Громко сказанные Матвеем слова заставили немецкого фельдфебеля обернуться. Видимо, слово «ироды» не нуждалось в переводе и на всех языках имело одинаковый смысл. Его хорошо понял и этот долговязый фашист. Выхватив из кобуры пистолет, он, почти не целясь, выстрелил в старого Матвея.
Судорожно цепляясь за плетень, старик медленно начал оседать на землю. Сознание не сразу покинуло его. Не было у него сожаления за внезапную вспышку гнева, не было и страха смерти. Все это как-то вдруг отошло на задний план. А его мозг сверлила одна-единственная мысль: к чему жить среди такого зверья, поднявшего руку даже на беззащитную птицу. На аиста, по преданию, приносящего людям счастье.

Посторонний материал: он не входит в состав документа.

(** Follow a live object through a frame, with the fields that stay. *)
Ltac frame_to Hf :=
  repeat match goal with
  | H : vchans_of ?h ?w !! ?v = Some ?x |- _ =>
      match type of Hf with frame w _ =>
        let y := fresh "vc" in let He := fresh "Hview" in
        destruct (same_view_Some _ _ _ _ _ (frame_vchans_of h _ _ Hf) H) as (y & ? & He);
        unfold v_view in He; injection He as ?????; clear H
      end
  | H : w_pchans ?w !! ?v = Some ?x |- _ =>
      match type of Hf with frame w _ =>
        let y := fresh "pc" in let He := fresh "Hview" in
        destruct (same_view_Some _ _ _ _ _ (fr_p _ _ Hf) H) as (y & ? & He);
        unfold p_view in He; injection He as ???????; clear H
      end
  | H : w_ctxs ?w !! ?v = Some ?x |- _ =>
      match type of Hf with frame w _ =>
        let y := fresh "cx" in let He := fresh "Hview" in
        destruct (same_view_Some _ _ _ _ _ (fr_c _ _ Hf) H) as (y & ? & He);
        unfold c_view in He; injection He as ?????; clear H
      end
  | H : w_exps ?w !! ?v = Some ?x |- _ =>
      match type of Hf with frame w _ =>
        let y := fresh "ex" in let He := fresh "Hview" in
        destruct (same_view_Some _ _ _ _ _ (fr_e _ _ Hf) H) as (y & ? & He);
        unfold e_view in He; injection He as ???????; clear H
      end
  | H : w_imps ?w !! ?v = Some ?x |- _ =>
      match type of Hf with frame w _ =>
        let y := fresh "ex" in let He := fresh "Hview" in
        destruct (same_view_Some _ _ _ _ _ (fr_i _ _ Hf) H) as (y & ? & He);
        unfold i_view in He; injection He as ??; clear H
      end
  | H : is_Some _ |- _ => destruct H as [??]
  end.

(** Close a goal that only mentions fields that stayed. *)
Ltac by_view :=
  try congruence;
  repeat match goal with H : ?f ?y = ?f ?x |- _ =>
    match goal with |- context [f y] => rewrite H; clear H end end;
  try done; try lia; auto.

Lemma export_owned_frame w w' e ex ex' :
  frame w w' -> e_view ex' = e_view ex -> export_owned w e ex -> export_owned w' e ex'.
Proof.
  intros Hf Hv (p & pc & ? & ? & ? & ? & ? & ?). unfold e_view in Hv. injection Hv as ???????.
  frame_to Hf. exists p, pc0. repeat split; congruence.
Qed.

Lemma vchan_ok_frame h w w' v vc vc' :
  frame w w' -> v_view vc' = v_view vc -> vchan_ok h w v vc -> vchan_ok h w' v vc'.
Proof.
  intros Hf Hv (pc & c & cx & ? & ? & ? & ? & ? & ? & ?).
  unfold v_view in Hv. injection Hv as ?????. frame_to Hf.
  exists pc0, c, cx0. repeat split; by_view.
Qed.

Lemma pchan_ok_frame h w w' p pc pc' :
  frame w w' -> p_view pc' = p_view pc -> pchan_ok h w p pc -> pchan_ok h w' p pc'.
Proof.
  intros Hf Hv ((dv & Hdv & Hp) & Hhyp & Hnd & Hcnt & Hv1 & Hidr & Hexp & Hrc).
  unfold p_view in Hv. injection Hv as E1 E2 E3 E4 E5 E6 _. unfold pchan_ok.
  rewrite E1, E2, E3, E4, E5, E6.
  destruct (frame_dev _ _ _ _ Hf Hdv) as (dv' & ? & Hdd). injection Hdd as Hdd _ _ _.
  split; [exists dv'; by rewrite Hdd|]. split; [by apply Hf|].
  do 2 (split; [done|]). split_and!.
  - intros v Hv. destruct (Hv1 v Hv) as (vc & ? & ?). frame_to Hf. eexists; split; [done|congruence].
  - intros i v Hi. destruct (Hidr i v Hi) as (vc & Hl & ? & ? & ?).
    destruct (same_view_Some _ _ _ _ _ (fr_v _ _ Hf) Hl) as (vc' & ? & Hvc).
    injection Hvc as ?????. exists vc'. split_and!; by_view.
  - intros i e Hi. destruct (Hexp i e Hi) as (ex & ? & ? & ? & ? & ?). frame_to Hf.
    eexists; split; [done|]. split_and!; by_view.
  - rewrite (frame_openq _ _ _ Hf).
    pose proof (frame_count_v h _ _ (fun t => bool_decide (t.1.1.1.2 = p)) Hf) as Hc.
    unfold v_view in Hc. simpl in Hc. rewrite Hc. done.
Qed.

Lemma ctx_ok_frame h w w' c cx cx' :
  frame w w' -> c_view cx' = c_view cx -> ctx_ok h w c cx -> ctx_ok h w' c cx'.
Proof.
  intros Hf Hv (Hu & Hnd & Hcnt & Hvs & Hnd' & Hex & Him & Hrc).
  unfold c_view in Hv. injection Hv as E1 E2 E3 E4 E5. unfold ctx_ok.
  rewrite E1, E2, E3, E4, E5, (fr_uctx _ _ Hf).
  split_and!; try done.
  - intros v Hv. destruct (Hvs v Hv) as (vc & ? & ?). frame_to Hf. eexists; split; [done|congruence].
  - intros e He. destruct (Hex e He) as (ex & Hl & ? & ?).
    destruct (same_view_Some _ _ _ _ _ (fr_e _ _ Hf) Hl) as (ex' & ? & Hee).
    exists ex'. split; [done|]. split; [by eapply export_owned_frame|].
    unfold e_view in Hee. injection Hee as ???????. congruence.
  - intros k e Hk. destruct (Him k e Hk) as (ex & ? & ? & ? & ?). frame_to Hf.
    eexists; split; [done|]. split_and!; [congruence|congruence|eauto].
  - pose proof (frame_count_v h _ _ (fun t => bool_decide (t.1.1.2 = Some c)) Hf) as Hc.
    unfold v_view in Hc. simpl in Hc. rewrite Hc. done.
Qed.

Lemma dev_ok_frame w w' d dv dv' :
  frame w w' -> d_view dv' = d_view dv -> dev_ok w d dv -> dev_ok w' d dv'.
Proof.
  intros Hf Hv (Hnd & Hcnt & Hps & Hq). unfold d_view in Hv. injection Hv as E1 E2 E3 _.
  unfold dev_ok. rewrite E1, E2. split_and!; try done.
  - intros p Hp. destruct (Hps p Hp) as (pc & ? & ?). frame_to Hf. eexists; split; [done|congruence].
  - apply Forall_fmap with (f := fun n => rq_pchan (on_request n))
      (P := fun o => exists p, o = Some p /\ is_Some (w_pchans w' !! p)).
    rewrite E3. apply Forall_fmap. eapply Forall_impl; [|exact Hq].
    intros n (p & ? & ?). frame_to Hf. exists p. split; [done|eauto].
Qed.

Lemma driver_ok_frame h w w' : frame w w' -> driver_ok h w -> driver_ok h w'.
Proof.
  intros Hf (Hnd & Hu & Hcnt & Hndr & Hr & Hv & Hp & Hc & Hnde & He & Hi).
  pose proof Hf as [Fv Fp Fc Fe Fi _ _ Fu Fn Fr _].
  unfold driver_ok. rewrite Fu, Fn, Fr. split_and!; try done.
  - intros c Hin. destruct (Hu c Hin). frame_to Hf. eauto.
  - intros e Hin. destruct (Hr e Hin) as (ex & Hl & Ho & Hn).
    destruct (same_view_Some _ _ _ _ _ Fe Hl) as (ex' & ? & ?).
    exists ex'. split; [done|]. split; [by eapply export_owned_frame|].
    intros c cx Hcx. destruct (same_view_Some _ _ _ _ _ (same_view_sym _ _ _ Fc) Hcx)
      as (cx' & Hcx' & Hview). injection Hview as _ _ _ Hw _. rewrite <- Hw. eauto.
  - intros v Hin. destruct (Hv v Hin). frame_to Hf. eauto.
  - intros p Hin. destruct (Hp p Hin). frame_to Hf. eauto.
  - intros c Hin. destruct (Hc c Hin). frame_to Hf. eauto.
  - intros e p Hin. destruct (He e p Hin) as (ex & pc & ? & ? & ? & ? & ? & ?). frame_to Hf.
    eexists _, _. split; [done|]. split; [done|]. split_and!; congruence.
  - intros c cx k c' cx' k' e H1 H2 Hk Hk'.
    destruct (same_view_Some _ _ _ _ _ (same_view_sym _ _ _ Fc) H1) as (y1 & ? & V1).
    destruct (same_view_Some _ _ _ _ _ (same_view_sym _ _ _ Fc) H2) as (y2 & ? & V2).
    injection V1 as _ _ _ _ V1. injection V2 as _ _ _ _ V2.
    rewrite <- V1 in Hk. rewrite <- V2 in Hk'. eauto.
Qed.

Lemma same_view_None {A B} (f : A -> B) m m' (k : nat) :
  same_view f m m' -> m !! k = None -> m' !! k = None.
Proof. intros Hs Hk. specialize (Hs k). rewrite Hk in Hs. by destruct (m' !! k). Qed.

Lemma ctxs_below_mono w w' :
  same_view e_view (w_exps w) (w_exps w') -> (w_next w <= w_next w')%nat -> ctxs_below w -> ctxs_below w'.
Proof.
  intros He Hn Hcb e ex' c Hl Hc. destruct (same_view_Some _ _ _ _ _ (same_view_sym _ _ _ He) Hl) as (ex & Hex & Hv).
  injection Hv as ???????. assert (c < w_next w)%nat by (eapply (Hcb e ex); [done|congruence]). lia.
Qed.

Lemma ctxs_below_insert w w' e ex :
  w_exps w' = <[e := ex]> (w_exps w) -> w_next w' = w_next w ->
  (forall c, ed_ctx (es_exp ex) = Some c -> (c < w_next w)%nat) -> ctxs_below w -> ctxs_below w'.
Proof.
  intros He Hn Hex Hcb k kx c. rewrite He, Hn. intros [[<- <-]|[_ Hk]]%lookup_insert_Some; [apply Hex|by eapply Hcb].
Qed.

Lemma fresh_ctx_lt w c cx : fresh_ok w -> w_ctxs w !! c = Some cx -> (c < w_next w)%nat.
Proof.
  intros [Hfr _] Hc. destruct (decide (w_next w <= c)%nat) as [Hle|]; [|lia].
  destruct (Hfr c Hle) as (_ & _ & Hn & _). congruence.
Qed.

Lemma fresh_ok_frame w w' : frame w w' -> fresh_ok w -> fresh_ok w'.
Proof.
  intros [? Hp ? Hexs Hi Hd _ _ _ _ Hn Hpg] (Hfr & [Hids Hbelow] & Himp & Hpr & Hcb). split; [|split; [|split; [|split]]]; cycle 1.
  { split; [|by apply Hpg]. rewrite <- Hids. apply (f_equal (fmap snd)) in Hd. by rewrite <- !list_fmap_compose in Hd. }
  { intros e ex' He. destruct (same_view_Some _ _ _ _ _ (same_view_sym _ _ _ Hi) He) as (ex & Hex & Hview).
    injection Hview as _ _ Hview. rewrite <- Hview. by eapply Himp. }
  { intros p pc' Hpc. destruct (same_view_Some _ _ _ _ _ (same_view_sym _ _ _ Hp) Hpc) as (pc & ? & Hview).
    injection Hview as _ _ _ _ _ _ <-. by eapply Hpr. }
  { by eapply ctxs_below_mono. }
  intros a Ha. destruct (Hfr a) as (? & ? & ? & ? & ?); [lia|]. split_and!; by eapply same_view_None.
Qed.

Lemma open_ok_mono h h' w w' :
  h_o h' = h_o h ->
  (forall v vc, vchans_of h w !! v = Some vc ->
    exists vc', vchans_of h' w' !! v = Some vc' /\ vc_ctx vc' = vc_ctx vc) ->
  (forall a ax, w_ctxs w' !! a = Some ax -> exists ay, w_ctxs w !! a = Some ay /\
    forall v, v ∈ cx_vchannels ax -> v ∈ cx_vchannels ay) ->
  open_ok h w -> open_ok h' w'.
Proof.
  intros Eo Hv Hc [Hnd Ho]. split; rewrite Eo; [done|]. intros v c Hin.
  destruct (Ho v c Hin) as [(vc & Hvc & Hx) Hn]. split.
  - destruct (Hv v vc Hvc) as (vc' & ? & ?). exists vc'. split; [done|congruence].
  - intros a ax Hax Hin'. destruct (Hc a ax Hax) as (ay & Hay & Hsub). by eapply Hn, Hsub.
Qed.

Lemma open_ok_frame h w w' : frame w w' -> open_ok h w -> open_ok h w'.
Proof.
  intros Hf. apply open_ok_mono; [done|..].
  - intros v vc Hv. frame_to Hf. eexists; split; [done|congruence].
  - intros a ax Hax. destruct (same_view_Some _ _ _ _ _ (same_view_sym _ _ _ (fr_c _ _ Hf)) Hax)
      as (ay & ? & Hview). injection Hview as _ Hview _ _ _. exists ay. split; [done|]. by rewrite Hview.
Qed.

Lemma listed_ok_mono ps cs es ps' cs' es' :
  (forall p pc' i e, ps' !! p = Some pc' -> pc_expid_idr pc' !! i = Some e ->
    exists pc, ps !! p = Some pc /\ pc_expid_idr pc !! i = Some e) ->
  (forall c cx', cs' !! c = Some cx' -> 0 < cx_refcount cx' -> exists cx, cs !! c = Some cx /\
    0 < cx_refcount cx /\ forall e, e ∈ cx_exp_whse cx -> e ∈ cx_exp_whse cx') ->
  (forall e ex' c, es' !! e = Some ex' -> es_exp_state ex' = HAB_EXP_SUCCESS ->
    ed_ctx (es_exp ex') = Some c -> exists ex, es !! e = Some ex /\
    es_exp_state ex = HAB_EXP_SUCCESS /\ ed_ctx (es_exp ex) = Some c) ->
  listed_ok ps cs es -> listed_ok ps' cs' es'.
Proof.
  intros Hp Hc He Hl p pc' i e Hpc Hi. destruct (Hp _ _ _ _ Hpc Hi) as (pc & Hpc0 & Hi0).
  destruct (Hl p pc i e Hpc0 Hi0) as (Hrng & Hun & Hl'). split; [done|]. split.
  { intros q qc' j Hq Hj. destruct (Hp _ _ _ _ Hq Hj) as (qc & ? & ?). by eapply Hun. }
  intros ex' c cx' Hex Hst Hctx Hcx Hr.
  destruct (He _ _ _ Hex Hst Hctx) as (ex & ? & ? & ?).
  destruct (Hc _ _ Hcx Hr) as (cx & ? & ? & Hsub). by eapply Hsub, Hl'.
Qed.

Lemma listed_ok_pchan ps cs es p pc pc' :
  ps !! p = Some pc ->
  (forall i e, pc_expid_idr pc' !! i = Some e -> pc_expid_idr pc !! i = Some e) ->
  listed_ok ps cs es -> listed_ok (<[p := pc']> ps) cs es.
Proof.
  intros Hpc Hi. apply listed_ok_mono; [|by eauto 10..].
  intros q qc i e. rewrite lookup_insert. case_decide; [|by eauto].
  intros [= <-] ?. subst q. exists pc. split; [done|by apply Hi].
Qed.

Lemma listed_ok_ctx ps cs es c cx cx' :
  cs !! c = Some cx ->
  (0 < cx_refcount cx' -> 0 < cx_refcount cx /\ forall e, e ∈ cx_exp_whse cx -> e ∈ cx_exp_whse cx') ->
  listed_ok ps cs es -> listed_ok ps (<[c := cx']> cs) es.
Proof.
  intros Hcx Hr. apply listed_ok_mono; [by eauto| |by eauto 10].
  intros a ax. rewrite lookup_insert. case_decide; [|by eauto 10].
  intros [= <-] Hpos. subst a. exists cx. split; [done|by apply Hr].
Qed.

Lemma listed_ok_frame w w' :
  frame w w' -> listed_ok (w_pchans w) (w_ctxs w) (w_exps w) ->
  listed_ok (w_pchans w') (w_ctxs w') (w_exps w').
Proof.
  intros Hf. apply listed_ok_mono.
  - intros p pc' i e Hpc Hi.
    destruct (same_view_Some _ _ _ _ _ (same_view_sym _ _ _ (fr_p _ _ Hf)) Hpc) as (pc & ? & Hview).
    injection Hview as _ _ _ Hview _ _. exists pc. by rewrite Hview.
  - intros c cx' Hcx Hr.
    destruct (same_view_Some _ _ _ _ _ (same_view_sym _ _ _ (fr_c _ _ Hf)) Hcx) as (cx & ? & Hview).
    injection Hview as V1 _ _ V2 _. exists cx. rewrite V1, V2. by split_and!.
  - intros e ex' c Hex Hst Hctx.
    destruct (same_view_Some _ _ _ _ _ (same_view_sym _ _ _ (fr_e _ _ Hf)) Hex) as (ex & ? & Hview).
    injection Hview as _ _ V1 _ V2 _ _. exists ex. rewrite V1, V2. by split_and!.
Qed.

Да. Было под крышей хаты Матвея и его жены Ксении настоящее человеческое счастье. Рождались у них сыновья. Крепкие, красивые. Приходили в мир работники, помощники отцу и матери, их любовь, их надежда, их явная и тайная радость. Эту белую птицу с черными отметинами Ксения в молодости вышивала «крестом» на отбеленных солнцем домотканных рушниках. Вышивая, качала ногой деревянную люльку, подвешенную к потолочному кольцу на крепких веревках из конопли. Немало было песен спето над колыбелью длинными осенними вечерами. Слушая мелодичные, неторопливые песни матери, может, потому и вырастали дети мягкие сердцами, ласковые и чуткие, с добрыми помыслами.